We conducted a search up to 6 January 2014 and included eight studies which enrolled 948 participants in total. Four studies of corticosteroids in the treatment of dengue‐related shock assessed if corticosteroids could improve survival, but these studies were small and older than 20 years. The evidence we found is of very low quality and do not provide any reliable evidence for corticosteroids for treating dengue‐related shock. Four trials evaluated whether corticosteroids provided at an early stage of dengue could prevent development of complications of severe dengue. These trials were more recent, but data were insufficient to be sure whether corticosteroids have an effect on the course of the disease.

Authors' conclusions

Implications for practice

At present, there is insufficient evidence to know if routinely using corticosteroids in treating dengue‐related shock in children and adults has an effect.
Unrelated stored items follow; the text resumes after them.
(* ===== verification/RaftRaces.v ===== *)
(** * What the gaps between critical sections allow

    The source often checks a condition under rf.mu, releases the lock, and
    acts under a second Lock.  The executions below are interleavings in which
    the condition is no longer true when the server acts.  Each is a complete
    run of the world of RaftSystem from its initial state, evaluated by the
    kernel; the last theorem, on Make, is about every state of the persister. *)

From S2P Require Import Prelude LabGob Persister Raft RaftRPC RaftNode RaftSystem.

Definition t0 : Reading := mkReading 0 0.
Definition R (tid : nat) : Event := ERun tid t0.
Definition D (tid : nat) : Event := EDeliver tid t0 t0.

(** Server [p] of three becomes a candidate in goroutine [tid] and builds its
    two requests. *)
Definition campaign (p : Z) (tid : nat) : list Event :=
  [ETimeout p; R tid; R tid; R tid; R tid; R tid].

(** A request is executed and its reply handled. *)
Definition answered (tid : nat) : list Event := [D tid; EReply tid; R tid; R tid].

(** What servers [p] and [q] were told to apply at one index differs. *)
Definition diverged (w : World) (p q : Z) : Prop :=
  exists m m' ms ms', applied w !! p = Some ms /\ applied w !! q = Some ms' /\
    m ∈ ms /\ m' ∈ ms' /\ CommandIndex m = CommandIndex m' /\ am_Command m <> am_Command m'.

(** Leader 0 of term 1 checks that it is the leader in Start, is deposed by the
    election of 1 in term 2, and then appends the command with term 2. *)
Definition start_race : list Event :=
  campaign 0 3 ++ answered 5 ++
  [EStart 0 (Some (VInt 10))] ++
  campaign 1 8 ++ answered 10 ++
  [R 7] ++
  [EStart 1 (Some (VInt 20)); R 12; R 12; R 12; R 12] ++
  [R 15; R 15; R 15; R 15] ++ answered 15 ++
  [R 1; R 1; R 1] ++
  [R 15; R 15; R 15; R 15; R 15] ++
  [R 17; R 17; R 17; R 17; D 17] ++
  [R 0; R 0; R 0].

(** C16: state machine safety fails across the gap of Start.  There is a reachable
    world of three servers, without loss or crash, in which two of them have told
    their services to apply different commands at the same index: a leader that
    is deposed between GetState and the append of Start appends its command with
    the term of its successor. *)
Theorem Start_race_diverges : exists w, reachable 3 w /\ diverged w 0 1.
Proof.
  destruct (run start_race (initial 3 t0)) as [w|] eqn:E; [| by vm_compute in E].
  exists w. split; [by eapply run_reachable |].
  vm_compute in E. injection E as <-. unfold diverged.
  eexists _, _, _, _. split; [reflexivity |]. split; [reflexivity |].
  split; [by left |]. split; [by left |]. split; [done |]. done.
Qed.

Definition leads (w : World) (p t : Z) : Prop :=
  exists rf, peers w !! p = Some rf /\ state rf = Leader /\ CurrentTerm rf = t.

(** Candidate 0 of term 1 checks the term of a granted vote, starts the election
    of term 2, and then counts the vote of term 1. *)
Definition vote_race : list Event :=
  campaign 0 3 ++ [D 5; EReply 5; R 5] ++
  [ETimeout 0; R 7] ++ [R 5] ++
  campaign 1 9 ++ answered 12.

(** C17: election safety fails across the gap of startElection.  There is a
    reachable world of three servers in which two of them are leaders of term 2:
    a granted vote of term 1 is checked against term 1, and counted after the
    candidate has started its election of term 2. *)
Theorem startElection_race_two_leaders :
  exists w, reachable 3 w /\ leads w 0 2 /\ leads w 1 2.
Proof.
  destruct (run vote_race (initial 3 t0)) as [w|] eqn:E; [| by vm_compute in E].
  exists w. split; [by eapply run_reachable |].
  vm_compute in E. injection E as <-. split; eexists; (split; [reflexivity | done]).
Qed.

(** Leader 0 of term 1 checks the term of a rejection by server 1 (term 2), votes
    for 2 in term 3, and then takes over term 2 with no vote. *)
Definition reply_race : list Event :=
  campaign 0 3 ++ answered 5 ++
  [R 5; R 5; R 5; R 5; R 5] ++
  [ETimeout 1; R 10] ++
  [R 8; R 8; R 8; R 8; D 8; EReply 8; R 8] ++
  [ETimeout 2; R 12; ETimeout 2; R 14; ETimeout 2; R 16; R 16; D 18].

Definition term_of (w : World) (p : Z) : option (Z * Z) :=
  (fun rf => (CurrentTerm rf, VoteFor rf)) <$> peers w !! p.

(** A trace that ends with one more event. *)
Lemma run_then_step n evs ev w w' :
  run evs (initial n t0) = Some w -> run [ev] w = Some w' -> reachable n w /\ step w w'.
Proof.
  intros Hr Hs. split; [by eapply run_reachable |]. cbn in Hs. case_decide; [| done].
  destruct (exec ev w) as [[[] w1] | | |] eqn:E; [| done..].
  injection Hs as <-. split; [done |]. by exists ev.
Qed.

(** Terms do not only grow.  There is a reachable step by which a server goes
    back from term 3, in which it has voted for server 2, to term 2 with no vote:
    a sender compares the terms of its request and reply after the server has
    moved on, and takes over the older term of the reply. *)
Theorem sender_race_term_decreases :
  exists w w', reachable 3 w /\ step w w' /\
    term_of w 0 = Some (3, 2) /\ term_of w' 0 = Some (2, -1).
Proof.
  destruct (run reply_race (initial 3 t0)) as [w|] eqn:E; [| by vm_compute in E].
  destruct (run [R 8] w) as [w'|] eqn:E';
    [| vm_compute in E; injection E as <-; by vm_compute in E'].
  exists w, w'. destruct (run_then_step 3 reply_race (R 8) w w' E E') as [Hr Hs].
  split; [done |]. split; [done |].
  vm_compute in E; injection E as <-. vm_compute in E'; injection E' as <-. done.
Qed.

(** Leader 0 appends entry 1 in Start and is interrupted before it reads its
    commitIndex; entries 2 and 3 are replicated and committed meanwhile.  The
    broadcast for entry 1 then carries the commitIndex 3 and at most entry 1. *)
Definition commit_race : list Event :=
  campaign 0 3 ++ answered 5 ++
  [EStart 0 (Some (VInt 1)); R 7] ++
  [EStart 0 (Some (VInt 2)); R 8; R 8; R 8; R 8] ++
  [R 10; R 10; R 10; R 10; D 10] ++ [R 11; R 11; R 11; R 11] ++ answered 11 ++
  [R 11; R 11; R 11; R 11; R 11] ++ [R 13; R 13; R 13; R 13; D 13] ++
  [EStart 0 (Some (VInt 3)); R 15; R 15; R 15; R 15] ++
  [R 18; R 18; R 18; R 18] ++ answered 18 ++
  [R 7; R 7; R 7] ++ [R 20; R 20; R 20; R 20].

Definition commit_of (w : World) (p : Z) : option Z := commitIndex <$> peers w !! p.

(** CommitIndex does not only grow.  There is a reachable step by which the
    commitIndex of a follower goes from 2 to 1: LeaderCommit exceeds it, but the
    request carries fewer entries than the follower has committed. *)
Theorem commitIndex_decreases :
  exists w w', reachable 3 w /\ step w w' /\
    commit_of w 1 = Some 2 /\ commit_of w' 1 = Some 1.
Proof.
  destruct (run commit_race (initial 3 t0)) as [w|] eqn:E; [| by vm_compute in E].
  destruct (run [D 20] w) as [w'|] eqn:E';
    [| vm_compute in E; injection E as <-; by vm_compute in E'].
  exists w, w'. destruct (run_then_step 3 commit_race (D 20) w w' E E') as [Hr Hs].
  split; [done |]. split; [done |].
  vm_compute in E; injection E as <-. vm_compute in E'; injection E' as <-. done.
Qed.

(** Leader 0 of term 1 has built a request and released rf.mu; before Call
    encodes it, leader 1 of term 2 replaces entry 1 in the log of 0, in place. *)
Definition alias_race : list Event :=
  campaign 0 3 ++ answered 5 ++
  [EStart 0 (Some (VInt 10)); R 7; R 7; R 7; R 7] ++ [R 9; R 9; R 9] ++
  campaign 1 11 ++ answered 14 ++
  [EStart 1 (Some (VInt 20)); R 15; R 15; R 15; R 15] ++
  [R 17; R 17; R 17; R 17; D 17] ++
  [EAlias 9 0; R 9].

(** A request of server [p] that Call has encoded. *)
Definition in_flight (w : World) (p : Z) (args : AppendEntriesArgs) : Prop :=
  exists tid b i next, threads w !! tid = Some (p, GSendCall b i next args).

(** A request can change after it was built.  There is a reachable world in
    which a request of the leader of term 1 carries an entry of term 2: the
    entries of the request are a slice of rf.Log, and the handler of
    AppendEntries overwrote them in place before Call encoded the request. *)
Theorem alias_race_entry_of_the_future :
  exists w args e, reachable 3 w /\ in_flight w 0 args /\
    ae_LeaderId args = 0 /\ e ∈ ae_Entries args /\ ae_Term args < Term e.
Proof.
  destruct (run alias_race (initial 3 t0)) as [w|] eqn:E; [| by vm_compute in E].
  exists w. apply run_reachable in E as Hr.
  vm_compute in E. injection E as <-. eexists _, _. split; [done |].
  split; [exists 9%nat, 8%nat, 1, 1; reflexivity |]. split; [done |]. split; [by left |]. done.
Qed.

(** Server 0 commits entry 1 after applyEntries has compared lastApplied with
    commitIndex and before it calls Wait. *)
Definition wakeup_race : list Event :=
  campaign 0 3 ++ answered 5 ++ [R 0] ++
  [EStart 0 (Some (VInt 10)); R 7; R 7; R 7; R 7] ++ [R 9; R 9; R 9; R 9] ++ answered 9 ++
  [R 0].

(** The goroutine of applyEntries waits, with entries left to apply and no
    Broadcast since it began to wait. *)
Definition overslept (w : World) (p : Z) : Prop :=
  exists tid rf c, peers w !! p = Some rf /\ threads w !! tid = Some (p, GApplyWait c) /\
    applyCond rf = c /\ lastApplied rf < commitIndex rf.

(** C18: a lost wake-up.  There is a reachable world in which the goroutine of
    applyEntries waits on applyCond although lastApplied is behind commitIndex,
    and no Broadcast has happened since it began to wait: committed entries are
    not applied until a later entry is committed. *)
Theorem applyCond_lost_wakeup : exists w, reachable 3 w /\ overslept w 0.
Proof.
  destruct (run wakeup_race (initial 3 t0)) as [w|] eqn:E; [| by vm_compute in E].
  apply run_reachable in E as Hr. exists w. vm_compute in E. injection E as <-.
  split; [done |]. exists 0%nat. eexists _, _. split; [reflexivity |]. split; [reflexivity |]. done.
Qed.

(** Leader 0 of term 1 appends entries 1 and 2 in two calls of Start and is
    interrupted before the second one starts its broadcast.  Leader 1 of term 2
    replaces them by one entry, and 0 wins term 3; the broadcast of Start then
    begins, with index 2 and term 3. *)
Definition index_race : list Event :=
  campaign 0 3 ++ answered 5 ++
  [EStart 0 (Some (VInt 1)); R 7; EStart 0 (Some (VInt 2)); R 8] ++
  campaign 1 9 ++ [D 11] ++ answered 12 ++
  [EStart 1 (Some (VInt 20)); R 13; R 13; R 13; R 13] ++ [R 15; R 15; R 15; R 15; D 15] ++
  campaign 0 17 ++ answered 19 ++
  [R 8; R 8; R 8] ++ [R 22; R 22].

(** The index of a broadcast can lie beyond the log.  There is a reachable world
    in which a leader is about to take Log[2:3] of a log of length 2: Start
    appends in one section and reads the term for its broadcast in the next.  (Go
    panics here, or sends a deleted entry if the array is still large enough.) *)
Theorem Start_race_out_of_range :
  exists w rf, reachable 3 w /\ peers w !! 0 = Some rf /\ leads w 0 3 /\ len (Log rf) = 2 /\
    idx (nextIndex rf) 1 = Ok 2 /\ exec (R 22) w = Panic.
Proof.
  destruct (run index_race (initial 3 t0)) as [w|] eqn:E; [| by vm_compute in E].
  apply run_reachable in E as Hr. exists w. vm_compute in E. injection E as <-.
  eexists. split; [exact Hr |]. split; [reflexivity |]. split; [eexists; split; [reflexivity | done] |]. done.
Qed.

(** ** Make

    Make starts the goroutines of the server before its section that reads the
    persisted state. *)

(** C19: a restart can lose everything.  If the election timer of the new server
    expires before Make gets to its last section, then, whatever the persister
    held, the first section of startElection overwrites it, and Make reads back an
    empty log, term 1 and a vote for the server itself. *)
Theorem Make_race_forgets n p ps tm tm1 :
  exists rf rf', Make_init n p ps tm zeroRaft = Ok (tt, rf) /\
    (startElection_begin tm1 ;;; Make_load) rf = Ok (tt, rf') /\
    CurrentTerm rf' = 1 /\ VoteFor rf' = p /\ Log rf' = [sentinel] /\ durable rf'.
Proof.
  exists (made n p ps tm). destruct (startElection_begin_spec tm1 (made n p ps tm)) as (rf1 & He & Hc).
  assert (Hd : Make_load rf1 = Ok (tt, rf1)).
  { unfold Make_load, st_bind, gets. change (Persister.ReadRaftState (persister rf1)) with (Persister.raftstate (persister rf1)).
    rewrite (cp_durable _ _ Hc). rewrite readPersist_raft_data. by destruct rf1. }
  exists rf1. split; [apply Make_init_eq |]. unfold st_bind. rewrite He, Hd. split; [done |].
  split; [by rewrite (cp_term _ _ Hc) |]. split; [apply Hc |]. split; [by rewrite (cp_log _ _ Hc) | apply Hc].
Qed.
Lemma RequestVote_wf n p tm args rf reply rf' :
  peer_wf n p rf -> RequestVote tm args rf = Ok (reply, rf') ->
  peer_wf n p rf' /\ (1 <= CurrentTerm rf -> 1 <= CurrentTerm rf').
Proof.
  intros Hw H. destruct (RequestVote_total tm args rf) as (r & rf1 & He & Hc);
    [apply wf_log_len, (pw_log _ _ _ Hw) |]. rewrite H in He. injection He as <- <-.
  destruct Hc as [(_ & _ & ->) | [(HT & _ & _ & ->) | (Hm & _ & _ & ->)]]; [done | |].
  - split; [by apply peer_wf_adopted |]. rewrite adopted_CurrentTerm by done. lia.
  - assert (CurrentTerm rf <= rv_Term args) by (destruct Hm as [|[]]; lia).
    split; [by apply peer_wf_voted |]. unfold voted. raft_fields.
    rewrite adopted_CurrentTerm by done. lia.
Qed.

Lemma crash_restarts n w p rf mid rf1 ts rf' tm : local_inv n w -> peers w !! p = Some rf ->
  interrupted p mid tm rf (threads w) = Ok (rf1, ts) -> Make (npeers rf) p (start1 (persister rf1)) tm = Ok rf' ->
  survivors (threads w) ts /\ restarted n p rf rf'.
Proof.
  intros Hl Hp Hin Hm. destruct (crash_recovery n p mid tm tm rf _ _ _ (li_peers _ _ Hl _ _ Hp) Hin) as (rf2 & Hm2 & Hsv & Hr).
  rewrite Hm in Hm2. by injection Hm2 as <-.
Qed.

Lemma li_crash n w p rf rf' ts :
  local_inv n w -> peers w !! p = Some rf -> survivors (threads w) ts -> restarted n p rf rf' ->
  local_inv n (set_fresh (S (fresh w))
    (set_threads (<[fresh w := (p, GApply)]> (kill_threads p ts))
      (set_applied (<[p := []]> (applied w)) (updated p rf' w)))).
Proof.
  intros Hi Hp Hsv Hr.
  assert (Hu : local_inv n (updated p rf' w)).
  { eapply li_updated; [done | done | |].
    - eapply peer_wf_restarted; [| done]. by eapply li_peers.
    - pose proof (rs_term _ _ _ _ Hr). lia. }
  destruct Hu as [Hups Hut Hub]. split; [done | |];
    [| intros b bc [? ?]%Hub; cbn in *; split; [done | lia]]. cbn.
  intros t q g. rewrite lookup_insert. case_decide; [by intros [= <- <-] |].
  intros (g0 & Ht & [[_ ->] | [-> Ho]])%(survivors_killed _ _ _ _ _ _ Hsv).
  - by apply (Hut t).
  - pose proof (Hut t p g0 Ht) as Hg. destruct g0; cbn in Ho; try done; by injection Ho as <-.
Qed.

(** Every step of the cluster keeps the local invariant. *)
Lemma local_inv_step n w w' : terms_fit w -> local_inv n w -> wstep w w' -> local_inv n w'.
Proof.
  intros Hfit Hi Hs. destruct Hs.
  - done.
  - apply li_spawned; [done |]. cbn. intros rf1 Hrf1. simplify_eq.
    apply (pw_active n p); [by eapply li_peers | by rewrite H0].
  - apply li_spawned; [done |]. by destruct H0 as [-> | ->].
  - by eapply li_read.
  - apply li_moved; [| by intros g [= <-]].
    eapply li_updated; [done | done | eapply peer_wf_unchanged; [done | by eapply li_peers] |].
    by rewrite (un_term _ _ H1).
  - apply spawn_all_inv in H2 as []. cbn in *.
    pose proof (li_threads _ _ Hi _ _ _ H) as HT. cbn in HT. split.
    + rewrite sa_peers. apply Hi.
    + intros t q g Ht. rewrite sa_peers.
      apply sa_threads in Ht as [Ht | (_ & -> & i & _ & _ & ->)]; [| exact I].
      cbn in Ht. rewrite lookup_delete in Ht. case_decide; [done |]. by eapply li_threads.
    + rewrite sa_bcasts. intros b bc. rewrite lookup_insert.
      case_decide.
      * intros [= <-]. cbn. split; [done | lia].
      * intros [? ?]%(li_bcasts _ _ Hi). split; [done | lia].
  - pose proof (li_threads _ _ Hi _ _ _ H rf H0) as HT.
    apply li_moved; [| by intros g [= <-]].
    eapply li_updated; [done | done | |].
    + eapply peer_wf_started; [by eapply li_peers | done | done].
    + by rewrite (sd_term _ _ _ H1).
  - pose proof (li_threads _ _ Hi _ _ _ H) as Ha. cbn in Ha.
    destruct (sender_handle_wf n p i next args reply bc bc' r rf rf') as (Hw' & HT & Hb);
      [by eapply li_peers | done | done |].
    apply li_moved; [| by destruct r; intros g [= <-]].
    apply (li_set_bcasts n (updated p rf' w)); [by eapply li_updated | |].
    + rewrite Hb. by eapply li_bcasts.
    + by eapply (li_bcasts _ _ Hi).
  - apply li_moved; [| by intros g [= <-]].
    apply li_set_fresh; [cbn; lia |]. apply li_set_elects.
    assert (CurrentTerm rf < MaxInt) by by eapply (Hfit p).
    eapply li_updated; [done | done | |].
    + eapply peer_wf_campaigning; [by eapply li_peers | done | done].
    + assert (Hw' : peer_wf n p rf').
      { eapply peer_wf_campaigning; [by eapply li_peers | done | done]. }
      intros _. apply (pw_active _ _ _ Hw'). by rewrite (cp_state _ _ H1).
  - apply li_moved; [| by intros g [= <-]]. by apply li_spawned.
  - destruct (vote_handle_wf n p reply nv nv' won_ rf rf') as [Hw' HT];
      [by eapply li_peers | done |].
    apply li_moved; [| by destruct won_; intros g [= <-]].
    apply li_set_elects. by eapply li_updated.
  - apply apply_one_inv in H2 as (-> & _). apply li_moved; [| by intros g [= <-]].
    eapply li_updated; [done | done | | done].
    eapply peer_wf_unchanged; [apply unchanged_set_lastApplied | by eapply li_peers].
  - apply li_moved; [| by intros g [= <-]].
    by apply li_set_applied.
  - assert (Ha : args_wf args).
    { pose proof (li_threads _ _ Hi _ _ _ H) as Hg.
      destruct H0 as [(b & next & -> & _) | [-> _]]; exact Hg. }
    destruct (AppendEntries_wf n i t1 t2 args rf reply rf') as [Hw' HT];
      [by eapply li_peers | done | done |].
    apply li_moved; [by eapply li_updated |].
    destruct H0 as [(b & next & -> & ->) | [-> ->]]; [intros g [= <-]; exact Ha | done].
  - destruct (RequestVote_wf n i t1 args rf reply rf') as [Hw' HT]; [by eapply li_peers | done |].
    apply li_moved; [by eapply li_updated |].
    destruct H0 as [(e & -> & ->) | [-> ->]]; [by intros g' [= <-] | done].
  - destruct (crash_restarts _ _ _ _ _ _ _ _ _ Hi H H0 H1) as [Hsv Hr]. by eapply li_crash.
Qed.

(** ** Reachable worlds *)

Lemma fresh_peer_recovered n p tm :
  exists rf, Make n p Persister.MakePersister tm = Ok rf /\ fresh_peer n p tm = rf /\
    CurrentTerm rf = 0 /\ VoteFor rf = -1 /\ Log rf = [sentinel] /\ state rf = Follower /\
    me rf = p /\ npeers rf = n /\ commitIndex rf = 0 /\ lastApplied rf = 0 /\
    persister rf = Persister.MakePersister /\
    nextIndex rf = replicate (Z.to_nat n) 0 /\ matchIndex rf = replicate (Z.to_nat n) 0.
Proof. unfold fresh_peer. rewrite Make_eq. by eexists. Qed.

Lemma initial_peers n tm p rf :
  peers (initial n tm) !! p = Some rf <-> 0 <= p < n /\ rf = fresh_peer n p tm.
Proof.
  cbn. rewrite <- elem_of_list_to_map.
  - rewrite list_elem_of_fmap. setoid_rewrite elem_of_seqZ.
    split; [intros (q & [= -> ->] & ?); by split; [lia |] |].
    intros [? ->]. exists p. split; [done | lia].
  - rewrite <- list_fmap_compose. cbn. rewrite list_fmap_id. apply NoDup_seqZ.
Qed.

Lemma initial_threads n tm t q g :
  threads (initial n tm) !! t = Some (q, g) <-> 0 <= q < n /\ t = Z.to_nat q /\ g = GApply.
Proof.
  cbn. rewrite <- elem_of_list_to_map.
  - rewrite list_elem_of_fmap. setoid_rewrite elem_of_seqZ. split.
    + intros (p & [= -> -> ->] & ?). split; [lia | done].
    + intros (? & -> & ->). exists q. split; [done | lia].
  - rewrite <- list_fmap_compose. apply NoDup_fmap_2_strong; [| apply NoDup_seqZ].
    intros x y. rewrite !elem_of_seqZ. cbn. lia.
Qed.

Lemma local_inv_initial n tm : local_inv n (initial n tm).
Proof.
  split; [| | done].
  - intros p rf [_ ->]%initial_peers.
    destruct (fresh_peer_recovered n p tm) as (rf & _ & -> & ? & ? & HL & Hs & ? & ? & _ & _ & Hp & _).
    split; [done | done | lia | by rewrite Hs | rewrite HL; auto with go |].
    right. by rewrite Hp.
  - by intros t q g (_ & _ & ->)%initial_threads.
Qed.

(** An invariant of [wstep] that holds initially holds in every reachable world. *)
Lemma reachable_ind_inv n (I : World -> Prop) w :
  (forall tm, I (initial n tm)) ->
  (forall w w', terms_fit w -> I w -> wstep w w' -> I w') ->
  reachable n w -> I w.
Proof.
  intros Hinit Hstep [tm Hr]. pose proof (Hinit tm) as Hi. clear Hinit.
  induction Hr as [| x y z (Hfit & ev & He) _ IH]; [done |].
  apply IH. eapply Hstep; [done | done |]. by eapply exec_wstep.
Qed.

Lemma reachable_local_inv n w : reachable n w -> local_inv n w.
Proof. apply reachable_ind_inv; [apply local_inv_initial | apply local_inv_step]. Qed.

(** ** Properties *)



(** C15: the persistent state stays sound under every interleaving: in every
    reachable world each server's log starts with the sentinel and holds only
    entries of positive terms, its term is not negative (positive for a
    candidate or leader), its stable storage holds its term, vote and log, and
    every request in flight has a non-negative term
    and PrevLogIndex, so that no handler it reaches can panic. *)
Theorem reachable_servers_sound n w :
  reachable n w ->
  (forall p rf, peers w !! p = Some rf ->
     peer_wf n p rf) /\
  (forall tid p g i args, threads w !! tid = Some (p, g) ->
     g = GOrphanAE i args \/ (exists b next, g = GSendCall b i next args) ->
     forall rf t1 t2, peers w !! i = Some rf ->
     exists r rf', AppendEntries t1 t2 args rf = Ok (r, rf')) /\
  (forall p rf args tm, peers w !! p = Some rf ->
     exists r rf', RequestVote tm args rf = Ok (r, rf')).
Proof.
  intros Hr. apply reachable_local_inv in Hr. split_and!.
  - apply Hr.
  - intros tid p g i args Ht Hg rf t1 t2 _. pose proof (li_threads _ _ Hr _ _ _ Ht) as Hok.
    destruct (AppendEntries_total t1 t2 args rf) as (r & rf' & He & _); [| by exists r, rf'].
    destruct Hg as [-> | (b & next & ->)]; apply Hok.
  - intros p rf args tm Hp. destruct (RequestVote_total tm args rf) as (r & rf' & He & _);
      [| by exists r, rf']. by eapply wf_log_len, pw_log, li_peers.
Qed.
There is also insufficient evidence to know if using corticosteroids in treating dengue at an early stage influences the course of the disease.

Implications for research

At present, recommended treatment for severe dengue is restricted to supportive therapy. More research is needed to evaluate if drug therapies such as corticosteroids are effective and safe and should be recommended or not.

For corticosteroid use in people with dengue‐related shock, it would require a trial of probably more than 1672 people to identify an effect on death (sufficient sample size, Table 3). Whether this is a priority for care depends on balancing other potentially important interventions are worth testing for managing severe dengue infection.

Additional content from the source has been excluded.